Tuesday night was generally seen as a victorious one for gay and lesbian people across the nation: The reelection of Barack Obama, the first sitting president to endorse full marriage equality; the historic election of lesbian Tammy Baldwin to the U.S. Senate; the defeat of anti-gay legislation. But even more gay was the coverage itself.
I watched the returns in a room full of gay people, ready to pop the bubbly cork as soon as Obama was called by one of the news channels (we were swimming in champagne by 10:15 p.m.). We flipped among the channels to see who had different predictions up. And we got to hear Rachel Maddow on MSNBC announce Barack Obama was the president still.
Then we watched as Anderson Cooper oversaw coverage on CNN.

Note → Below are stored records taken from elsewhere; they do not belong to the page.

(** * ChunkViz: the deterministic chunking engine of [services/chunkers.ts]

    A shallow embedding of [estimateTokenCount], [generateFixedSizeChunks],
    [generateRecursiveChunks], [generateMarkdownChunks] and
    [generateJsonChunks], together with the properties of the specification
    that concern them.

    Conventions of the embedding.
    - A JavaScript string is the list of its UTF-16 code units ([jsstring]);
      [text.length] is the length of that list.
    - [chunkSize] and [chunkOverlap] are integers ([Z]); they may be zero or
      negative, as the code accepts them.
    - [while] and [for] loops are run with a bound on the number of times
      their body is entered; a loop that has not left by then yields [Spin].
      A loop whose exit test already fails needs no fuel at all. A call
      that yields [Spin] for every bound never returns to its caller (on
      the platform it pushes on an array until memory runs out).
    - [Date.now()] is an oracle [now : nat -> Z]: [now k] is the value
      returned by the k-th reading of the clock during an invocation; the
      number of readings made so far is threaded through the code.
    - [JSON.parse] and [JSON.stringify (_, null, 2)] are built-ins of the
      platform and are parameters of the development. *)

From Stdlib Require Import String Ascii.
From Stdlib Require Import ZArith NArith List Bool Lia QArith Qround.
From Stdlib Require Import DecimalZ.
Import ListNotations.

#[local] Open Scope Z_scope.

(** ** JavaScript strings *)

Module Js.

(** A UTF-16 code unit, [0 .. 0xFFFF]. *)
Definition unit16 := N.

Definition jsstring := list unit16.

(** [s.length] *)
Definition len (s : jsstring) : Z := Z.of_nat (List.length s).

(** An ASCII literal of the source as code units. *)
Definition lit (s : string) : jsstring :=
  List.map N_of_ascii (list_ascii_of_string s).

(** Relative index of [String.prototype.slice]: a negative index counts
    from the end, and the result is clamped to [0 .. len]. *)
Definition relIndex (l i : Z) : Z :=
  if i <? 0 then Z.max (l + i) 0 else Z.min i l.

(** [s.slice(from, to)] *)
Definition slice (s : jsstring) (from to : Z) : jsstring :=
  let f := relIndex (len s) from in
  let t := relIndex (len s) to in
  firstn (Z.to_nat (Z.max (t - f) 0)) (skipn (Z.to_nat f) s).

(** [s.slice(from)] *)
Definition sliceFrom (s : jsstring) (from : Z) : jsstring :=
  skipn (Z.to_nat (relIndex (len s) from)) s.

Definition unit_eqb (a b : unit16) : bool := N.eqb a b.

(** [s] begins with [p]. *)
Fixpoint isPrefix (p s : jsstring) : bool :=
  match p, s with
  | [], _ => true
  | _ :: _, [] => false
  | a :: p', b :: s' => unit_eqb a b && isPrefix p' s'
  end.

(** First occurrence of a separator: [Some (before, after)] when
    [s = before ++ sep ++ after] and [sep] does not occur earlier. *)
Fixpoint breakOn (sep s : jsstring) : option (jsstring * jsstring) :=
  if isPrefix sep s then Some ([], skipn (List.length sep) s)
  else match s with
       | [] => None
       | c :: s' =>
           match breakOn sep s' with
           | Some (b, a) => Some (c :: b, a)
           | None => None
           end
       end.

(** [s.includes(sep)] *)
Definition includes (s sep : jsstring) : bool :=
  match breakOn sep s with Some _ => true | None => false end.

(** Splitting on a non-empty separator, left to right, the search resuming
    after each match; [n] bounds the number of matches looked for. *)
Fixpoint splitOn (n : nat) (sep s : jsstring) : list jsstring :=
  match breakOn sep s with
  | None => [s]
  | Some (b, a) =>
      match n with
      | O => [b; a]
      | S n' => b :: splitOn n' sep a
      end
  end.

(** [s.split(sep)] for a string separator: the empty separator splits
    into single code units (and the empty string into no piece at all). *)
Definition split (s sep : jsstring) : list jsstring :=
  match sep with
  | [] => List.map (fun c => [c]) s
  | _ :: _ => splitOn (List.length s) sep s
  end.

(** WhiteSpace and LineTerminator code units, as [trim] strips them. *)
Definition isWhiteSpace (c : unit16) : bool :=
  ((9 <=? c) && (c <=? 13) || (c =? 32) || (c =? 160) || (c =? 5760)
   || (8192 <=? c) && (c <=? 8202) || (c =? 8232) || (c =? 8233)
   || (c =? 8239) || (c =? 8287) || (c =? 12288) || (c =? 65279))%N.

Fixpoint trimStart (s : jsstring) : jsstring :=
  match s with
  | [] => []
  | c :: s' => if isWhiteSpace c then trimStart s' else s
  end.

Definition trimEnd (s : jsstring) : jsstring :=
  rev (trimStart (rev s)).

(** [s.trim()] *)
Definition trim (s : jsstring) : jsstring := trimEnd (trimStart s).

(** Decimal digits of [Number.prototype.toString] on an integer. *)
Fixpoint digits (d : Decimal.uint) : jsstring :=
  match d with
  | Decimal.Nil => []
  | Decimal.D0 d' => 48%N :: digits d'
  | Decimal.D1 d' => 49%N :: digits d'
  | Decimal.D2 d' => 50%N :: digits d'
  | Decimal.D3 d' => 51%N :: digits d'
  | Decimal.D4 d' => 52%N :: digits d'
  | Decimal.D5 d' => 53%N :: digits d'
  | Decimal.D6 d' => 54%N :: digits d'
  | Decimal.D7 d' => 55%N :: digits d'
  | Decimal.D8 d' => 56%N :: digits d'
  | Decimal.D9 d' => 57%N :: digits d'
  end.

(** [`${z}`] for an integer [z]. *)
Definition numToString (z : Z) : jsstring :=
  match Z.to_int z with
  | Decimal.Pos d => digits d
  | Decimal.Neg d => 45%N :: digits d
  end.

(** [Math.ceil(n / d)] on integers, through the exact quotient. *)
Definition ceilDiv (n d : Z) : Z := Qceiling (inject_Z n / inject_Z d).

End Js.

Import Js.

(** ** Outcomes of a call *)

(** A call returns a value, throws, or is still inside a loop when the
    bound on loop iterations is reached. *)
Inductive JsError := SyntaxError.

Inductive Res (A : Type) : Type :=
| Ret (a : A)
| Throw (e : JsError)
| Spin.

Arguments Ret {A} a.
Arguments Throw {A} e.
Arguments Spin {A}.

Definition bind {A B} (m : Res A) (k : A -> Res B) : Res B :=
  match m with
  | Ret a => k a
  | Throw e => Throw e
  | Spin => Spin
  end.

Notation "x <- m ;; k" := (bind m (fun x => k))
  (at level 61, m at next level, right associativity).
Notation "' p <- m ;; k" := (bind m (fun p => k))
  (at level 61, p pattern, m at next level, right associativity).

(** ** types.ts *)

Module Chunk.
Record t := mk {
  id : jsstring;
  content : jsstring;
  index : Z;
  length : Z;
  tokenCount : Z
}.
End Chunk.

Record ChunkingConfig := {
  chunkSize : Z;
  chunkOverlap : Z;
  separators : list jsstring
}.

(** ** estimateTokenCount *)

(** The character class of [cjkRegex], which has no [u] flag and so tests
    single code units: 4e00-9fa5, 3040-30ff, 3400-4dbf, f900-faff and
    ff66-ff9f. *)
Definition cjkClass (c : unit16) : bool :=
  ((0x4e00 <=? c) && (c <=? 0x9fa5) || (0x3040 <=? c) && (c <=? 0x30ff)
   || (0x3400 <=? c) && (c <=? 0x4dbf) || (0xf900 <=? c) && (c <=? 0xfaff)
   || (0xff66 <=? c) && (c <=? 0xff9f))%N.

And we logged onto Nate Silver’s FiveThirtyEight blog from the New York Times to check updates.
Silver’s also gay.
All of these people are out and proud and given principal responsibilities for overseeing election coverage for their media organizations. And so far as I noticed, none of them (or their fellows on TV in the cases of Maddow and Cooper) so much as hinted at their sexual orientation during their election night coverage. Because that was irrelevant to their reporting. (Compare that to the folks on Fox News, who acted as if the vote was a rebuke of Christian heterosexuality.)
We’ve reached a special plateau when the most respected newsmen in the country get to report on popular votes about gay folks and be on the side of the majority. The excitement wasn’t just at the ballot box Tuesday night. It was right up there on the screen.